───── DATA

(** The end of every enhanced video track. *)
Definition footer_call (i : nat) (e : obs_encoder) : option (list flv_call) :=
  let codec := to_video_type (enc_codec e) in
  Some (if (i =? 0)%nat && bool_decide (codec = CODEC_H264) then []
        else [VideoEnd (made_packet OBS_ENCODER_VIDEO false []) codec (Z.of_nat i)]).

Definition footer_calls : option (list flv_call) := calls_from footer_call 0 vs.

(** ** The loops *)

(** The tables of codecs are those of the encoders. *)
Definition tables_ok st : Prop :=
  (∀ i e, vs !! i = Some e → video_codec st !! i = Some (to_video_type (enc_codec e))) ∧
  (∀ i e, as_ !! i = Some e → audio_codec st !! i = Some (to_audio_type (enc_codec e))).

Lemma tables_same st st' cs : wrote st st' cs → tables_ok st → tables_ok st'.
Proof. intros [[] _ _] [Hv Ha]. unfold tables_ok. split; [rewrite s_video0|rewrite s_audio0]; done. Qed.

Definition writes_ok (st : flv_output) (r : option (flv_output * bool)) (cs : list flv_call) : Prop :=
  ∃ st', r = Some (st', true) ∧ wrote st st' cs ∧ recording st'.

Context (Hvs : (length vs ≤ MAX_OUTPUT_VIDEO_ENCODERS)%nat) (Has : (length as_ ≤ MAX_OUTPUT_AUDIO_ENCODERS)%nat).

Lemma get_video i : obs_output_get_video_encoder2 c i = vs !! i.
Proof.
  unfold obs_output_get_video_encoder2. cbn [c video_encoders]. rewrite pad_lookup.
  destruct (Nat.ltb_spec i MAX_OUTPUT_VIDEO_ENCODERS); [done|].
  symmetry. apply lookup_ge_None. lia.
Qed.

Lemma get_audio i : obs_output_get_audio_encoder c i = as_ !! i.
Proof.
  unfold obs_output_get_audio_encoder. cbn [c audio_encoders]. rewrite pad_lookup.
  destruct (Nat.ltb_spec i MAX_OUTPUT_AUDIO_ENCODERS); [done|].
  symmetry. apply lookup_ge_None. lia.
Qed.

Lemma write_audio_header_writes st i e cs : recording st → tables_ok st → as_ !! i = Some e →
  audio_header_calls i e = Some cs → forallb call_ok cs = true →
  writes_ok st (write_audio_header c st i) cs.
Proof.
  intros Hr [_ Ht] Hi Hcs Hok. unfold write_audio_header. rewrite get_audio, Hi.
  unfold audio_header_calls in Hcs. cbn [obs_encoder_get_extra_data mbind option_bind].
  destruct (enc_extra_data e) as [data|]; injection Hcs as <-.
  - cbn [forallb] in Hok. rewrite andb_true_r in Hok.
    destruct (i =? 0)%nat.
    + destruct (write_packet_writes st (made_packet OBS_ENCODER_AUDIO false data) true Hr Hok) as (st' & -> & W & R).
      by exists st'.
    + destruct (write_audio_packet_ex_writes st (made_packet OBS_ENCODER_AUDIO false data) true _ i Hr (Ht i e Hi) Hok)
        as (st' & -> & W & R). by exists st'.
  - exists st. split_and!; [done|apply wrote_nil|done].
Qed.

──────────

■ **WHAT YOU NEED TO DO**
Write out only what runs from the line holding "- exists st." through the last line of the records, exactly as shown.

■ **RESPONSE TO THE TASK**
  - exists st. split_and!; [done|apply wrote_nil|done].
Qed.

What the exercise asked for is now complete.